Conventional apartment sales slowed amid the pandemic, but transactions surged in the last three months of 2020.
Nearly $56.7 billion changed hands with roughly 2,300 conventional apartment properties transacted during 4th quarter 2020, according to Real Capital Analytics (RCA). That activity compares to $15.4 billion in transactions in 2nd quarter, following the onset of the pandemic. In 3rd quarter, RCA reported $26.3 billion in transactions. Most notably, the volume of apartments trading hands in the last three months of the 2020 fell in line with the last quarter of 2019 when nearly 2,400 apartments transacted for roughly $56.6 billion.
For 2020 overall, about 6,500 apartments were sold for $138.7 billion. That compares to 2019 when around 8,900 conventional communities were sold for $191.6 billion. Much of the disparity can be attributed to the COVID-19 pandemic.
As usual, most of the largest transactions in final three months of 2020 occurred on the coasts.

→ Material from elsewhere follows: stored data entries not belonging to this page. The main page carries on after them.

(** C2: a line whose identifier ends in ["-o"] contributes exactly two
    adjacent records, the regular one first and the solid one second; both
    carry the identifier without its last two characters as name, the same
    display name, category and keywords, and their classes differ in the
    first token only ([lar] against [las]). *)
Theorem outline_identifier_yields_regular_then_solid
    (before after : list string) (line icon_name : string) :
  PyStr.strip line = icon_name →
  PyStr.endswith icon_name "-o" = true →
  ∃ doc doc_before doc_after regular solid base_name,
    build_comprehensive_icon_list (before ++ line :: after) = Ok doc ∧
    build_comprehensive_icon_list before = Ok doc_before ∧
    build_comprehensive_icon_list after = Ok doc_after ∧
    doc_icons doc =
      doc_icons doc_before ++ [regular; solid] ++ doc_icons doc_after ∧
    icon_name = base_name +:+ "-o" ∧
    iconType regular = "regular" ∧ iconType solid = "solid" ∧
    name regular = base_name ∧ name solid = base_name ∧
    displayName regular = create_display_name base_name ∧
    displayName solid = displayName regular ∧
    category solid = category regular ∧
    keywords solid = keywords regular ∧
    cssClass regular = "lar la-" +:+ base_name ∧
    cssClass solid = "las la-" +:+ base_name.
Proof.
  intros <- Hends.
  destruct (build_icons_at before line after)
    as (doc_before & doc_line & doc_after & doc & Hb & Hl & Ha & Hd & Hicons).
  destruct (build_line_outline line Hends) as (doc_line' & Hl' & Hrecords).
  rewrite Hl in Hl'. injection Hl' as <-. rewrite Hrecords in Hicons.
  pose proof Hends as [base_name Hbase]%endswith_spec.
  assert (PyStr.drop_last 2 (PyStr.strip line) = base_name) as Hdrop.
  { rewrite Hbase. apply (drop_last_app base_name "-o"). }
  rewrite Hdrop in Hicons.
  eexists doc, doc_before, doc_after, _, _, base_name.
  split_and!; [exact Hd|exact Hb|exact Ha|exact Hicons|exact Hbase|done..].
Qed.

Lemma outline_identifier_yields_regular_then_solid_witness :
  PyStr.strip " arrow-o " = "arrow-o" ∧
  PyStr.endswith "arrow-o" "-o" = true ∧
  ∃ doc doc_before doc_after regular solid base_name,
    build_comprehensive_icon_list (["home"] ++ " arrow-o " :: ["js"]) = Ok doc ∧
    build_comprehensive_icon_list ["home"] = Ok doc_before ∧
    build_comprehensive_icon_list ["js"] = Ok doc_after ∧
    doc_icons doc =
      doc_icons doc_before ++ [regular; solid] ++ doc_icons doc_after ∧
    "arrow-o" = base_name +:+ "-o" ∧
    iconType regular = "regular" ∧ iconType solid = "solid" ∧
    name regular = base_name ∧ name solid = base_name ∧
    displayName regular = create_display_name base_name ∧
    displayName solid = displayName regular ∧
    category solid = category regular ∧
    keywords solid = keywords regular ∧
    cssClass regular = "lar la-" +:+ base_name ∧
    cssClass solid = "las la-" +:+ base_name.
Proof.
  split; [reflexivity|]. split; [reflexivity|].
  exact (outline_identifier_yields_regular_then_solid
           ["home"] ["js"] " arrow-o " "arrow-o" eq_refl eq_refl).
Defined.

(** C5: a line whose non-empty identifier does not end in ["-o"]
    contributes exactly one record, named by the identifier unchanged; its
    type is brand when a brand indicator occurs in the identifier, else
    regular when ["-o"], ["outline"] or ["regular"] occurs in it, else
    solid. *)
Theorem plain_identifier_yields_one_record
    (before after : list string) (line icon_name : string) :
  PyStr.strip line = icon_name →
  icon_name ≠ EmptyString →
  PyStr.endswith icon_name "-o" = false →
  ∃ doc doc_before doc_after record,
    build_comprehensive_icon_list (before ++ line :: after) = Ok doc ∧
    build_comprehensive_icon_list before = Ok doc_before ∧
    build_comprehensive_icon_list after = Ok doc_after ∧
    doc_icons doc = doc_icons doc_before ++ [record] ++ doc_icons doc_after ∧
    name record = icon_name ∧
    regular_indicators = ["-o"; "outline"; "regular"] ∧
    ((∃ brand, brand ∈ brand_indicators ∧
               PyStr.contains brand icon_name = true) →
     iconType record = "brand") ∧
    ((∀ brand, brand ∈ brand_indicators →
               PyStr.contains brand icon_name = false) →
     (∃ indicator, indicator ∈ regular_indicators ∧
                   PyStr.contains indicator icon_name = true) →
     iconType record = "regular") ∧
    ((∀ brand, brand ∈ brand_indicators →
               PyStr.contains brand icon_name = false) →
     (∀ indicator, indicator ∈ regular_indicators →
                   PyStr.contains indicator icon_name = false) →
     iconType record = "solid").
Proof.
  intros <- Hne Hends.
  destruct (build_icons_at before line after)
    as (doc_before & doc_line & doc_after & doc & Hb & Hl & Ha & Hd & Hicons).
  destruct (build_line_single line Hne Hends)
    as (doc_line' & css & Hl' & _ & Hrecords).
  rewrite Hl in Hl'. injection Hl' as <-. rewrite Hrecords in Hicons.
  eexists doc, doc_before, doc_after, _.
  split_and!; [exact Hd|exact Hb|exact Ha|exact Hicons|done|done|..];
    apply determine_icon_type_spec.
Qed.

Lemma plain_identifier_yields_one_record_witness :
  PyStr.strip "arrow-circle-o-down" = "arrow-circle-o-down" ∧
  "arrow-circle-o-down" ≠ EmptyString ∧
  PyStr.endswith "arrow-circle-o-down" "-o" = false ∧
  ∃ doc record,
    build_comprehensive_icon_list ["arrow-circle-o-down"] = Ok doc ∧
    doc_icons doc = [record] ∧
    name record = "arrow-circle-o-down" ∧
    iconType record = "regular".
Proof.
  assert ("arrow-circle-o-down" ≠ EmptyString) as Hne by discriminate.
  split; [reflexivity|]. split; [exact Hne|]. split; [reflexivity|].
  destruct (plain_identifier_yields_one_record
              [] [] "arrow-circle-o-down" "arrow-circle-o-down"
              eq_refl Hne eq_refl)
    as (doc & doc_before & doc_after & record
        & Hd & Hb & Ha & Hicons & Hname & _ & _ & Hregular & _).
  exists doc, record. split_and!; [exact Hd| |exact Hname|].
  - vm_compute in Hb, Ha. injection Hb as <-. injection Ha as <-.
    exact Hicons.
  - apply Hregular.
    + apply (proj1 (Forall_forall
                      (λ brand, PyStr.contains brand "arrow-circle-o-down"
                                = false) brand_indicators)).
      by_compute.
    + exists "-o". split; by_compute.
Defined.

(** C8: the keys of the document's [categories] mapping are exactly the
    categories of its records; an empty input gives an empty mapping. *)
Theorem categories_mapping_keys_are_used_categories (lines : list string) :
  ∃ doc,
    build_comprehensive_icon_list lines = Ok doc ∧
    dom (doc_categories doc) = list_to_set (category <$> doc_icons doc) ∧
    (∀ record, record ∈ doc_icons doc →
               is_Some (doc_categories doc !! category record)) ∧
    (∀ cat, is_Some (doc_categories doc !! cat) →
            ∃ record, record ∈ doc_icons doc ∧ category record = cat) ∧
    (lines = [] →
     doc_icons doc = [] ∧ doc_categories doc = ∅ ∧
     totalIcons (doc_metadata doc) = 0).
Proof.
  destruct (run_loop_emits (read_icon_names lines)) as [records Hrun].
  destruct (build_from_loop _ _ (Hrun (mkAccum [] ∅)))
    as (doc & Hdoc & Hicons & Hcats & Htotal).
  cbn [icons categories_used] in Hicons, Hcats, Htotal.
  rewrite app_nil_l in Hicons, Htotal.
  rewrite (left_id_L ∅ (∪)), <-Hicons in Hcats.
  assert (dom (doc_categories doc)
          = list_to_set (category <$> doc_icons doc)) as Hdom
    by (by rewrite Hcats, dom_category_mapping).
  exists doc. split_and!; [done|done|..].
  - intros record Hin. apply elem_of_dom. rewrite Hdom.
    apply elem_of_list_to_set, list_elem_of_fmap. by exists record.
  - intros cat Hcat%elem_of_dom. rewrite Hdom in Hcat.
    apply elem_of_list_to_set, list_elem_of_fmap in Hcat
      as (record & -> & Hin).
    by exists record.
  - intros ->. vm_compute in Hdoc. injection Hdoc as <-. done.
Qed.

(** C10: both records of an identifier ending in ["-o"] carry the category
    and the keywords computed on the whole identifier, suffix included; when
    no table holds the whole identifier and no brand entry occurs in it they
    are ["misc"], whatever the tables say about the base name. *)
Theorem outline_records_classified_on_suffixed_identifier
    (before after : list string) (line icon_name : string) :
  PyStr.strip line = icon_name →
  PyStr.endswith icon_name "-o" = true →
  ∃ doc doc_before doc_after regular solid,
    build_comprehensive_icon_list (before ++ line :: after) = Ok doc ∧
    build_comprehensive_icon_list before = Ok doc_before ∧
    build_comprehensive_icon_list after = Ok doc_after ∧
    doc_icons doc =
      doc_icons doc_before ++ [regular; solid] ++ doc_icons doc_after ∧
    category regular = (categorize_icon icon_name).1 ∧
    keywords regular = (categorize_icon icon_name).2 ∧
    category solid = (categorize_icon icon_name).1 ∧
    keywords solid = (categorize_icon icon_name).2 ∧
    (Forall (λ table, icon_name ∉ table.2) categories →
     brand_substring icon_name = false →
     category regular = "misc" ∧ category solid = "misc").
Proof.
  intros <- Hends.
  destruct (build_icons_at before line after)
    as (doc_before & doc_line & doc_after & doc & Hb & Hl & Ha & Hd & Hicons).
  destruct (build_line_outline line Hends) as (doc_line' & Hl' & Hrecords).
  rewrite Hl in Hl'. injection Hl' as <-. rewrite Hrecords in Hicons.
  eexists doc, doc_before, doc_after, _, _.
  split_and!; [exact Hd|exact Hb|exact Ha|exact Hicons|done..|].
  intros Hnone Hbrand. cbn [category].
  rewrite categorize_icon_category, Hbrand.
  by rewrite scan_categories_none.
Qed.

Lemma outline_records_classified_on_suffixed_identifier_witness :
  PyStr.strip "file-o" = "file-o" ∧
  PyStr.endswith "file-o" "-o" = true ∧
  (categorize_icon (PyStr.drop_last 2 "file-o")).1 = "files" ∧
  ∃ doc regular solid,
    build_comprehensive_icon_list ["file-o"] = Ok doc ∧
    doc_icons doc = [regular; solid] ∧
    category regular = "misc" ∧ category solid = "misc".
Proof.
  split; [reflexivity|]. split; [reflexivity|]. split; [by vm_compute|].
  destruct (outline_records_classified_on_suffixed_identifier
              [] [] "file-o" "file-o" eq_refl eq_refl)
    as (doc & doc_before & doc_after & regular & solid
        & Hd & Hb & Ha & Hicons & _ & _ & _ & _ & Hmisc).
  exists doc, regular, solid. split_and!; [exact Hd|..].
  - vm_compute in Hb, Ha. injection Hb as <-. injection Ha as <-.
    exact Hicons.
  - apply Hmisc; [by_compute|by vm_compute].
  - apply Hmisc; [by_compute|by vm_compute].
Defined.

Chicago-based Equity Residential sold Vantage Pointe in San Diego to Canada-based Brookfield Asset Management for $312 million in December. The 679-unit apartment community in the Downtown San Diego/Coronado submarket traded hands for roughly $459,000 per unit, marking the largest multifamily transaction in San Diego in 2020. Equity purchased Vantage Pointe for around $200 million in 2010 from the property’s developer, Pointe of View Development. The 40-story property features a fitness center, business center, clubhouse, swimming pool and spa, plus 968 parking spaces. The community is within walking distance of downtown attractions, with convenient access to nearby highways.
One Union Square South
New York-based MKF Realty bought One Union Square South in New York from New York-based Related Companies in November. The 27-story building completed in 1998 contains 240 units. The property, which traded hands for approximately $211.9 million or roughly $883,000 per unit, is adjacent to Manhattan’s Union Square in the Lower East Side submarket. It was the third largest transaction in New York in 2020. The 174,000-square-foot building has a five-story retail component leased by Best Buy, Nordstrom Rack and Regal Cinemas. However, the theater chain suspended all operations at its U.S. locations in October. Building amenities include a quarter-acre outdoor rooftop lawn, an outdoor dining area and a fitness center.
In early December, San Diego-based MG Properties Group purchased the 451-unit LIV apartments in the Seattle area. MG Properties paid Beverly Hills, CA-based Kennedy Wilson about $190.9 million or $423,000 per unit for the mid-rise community that was built in 2016. It was the second-largest transaction in the Seattle market in 2020. The property, which has been rebranded Vue 22, is on Bel-Red Road in Bellevue, within the East Bellevue/Issaquah submarket near Microsoft’s Bellevue campus and the Bellevue Technology Center. Kennedy Wilson purchased the community in 2016 for $171.8 million. Amenities include a fitness center with yoga studio, resident lounge, rooftop deck, co-working space, bike storage and repair room, wine storage room, dog wash, dog run, open space and a community garden.
Miami-based Starwood Capital Group bought the 630-unit Acadia by Cortland apartment community from Atlanta-based Courtland in December. Starwood paid around $190.2 million or roughly $302,000 per unit for the development that was completed in 2000. It was the largest transaction in Washington, DC in 2020. The garden-style community, located in the city of Ashburn within Washington, DC’s Loudoun County submarket, previously traded hands for $136 million in 2016. The community has a resident clubhouse, two pools, a car care center, business center, picnic area, fitness center and a complimentary Starbucks® coffee bar. The property has been renamed Acadia.
Essex on The Park
In October, a joint venture between Oxford Capital Group and Quadrum Global sold Essex on the Park in Chicago to San Francisco-based Iconiq Capital for approximately $190 million or roughly $397,000 per unit. It was the largest transaction in Chicago in 2020. The 56-story, 479-unit building is part of a mixed-use development on South Michigan Avenue near Grant Park in The Loop. Oxford and Quadrum broke ground on the Essex in late 2016 and completed construction on the high-rise in spring 2019. Amenities include a fitness center, a yoga studio, an indoor/outdoor infinity pool, hydrotherapy spa, a game room, a chef’s kitchen with private dining space, resident lounges, outdoor grilling areas, co-working space, business center, a private dog walk, indoor dog play areas and a pet grooming studio.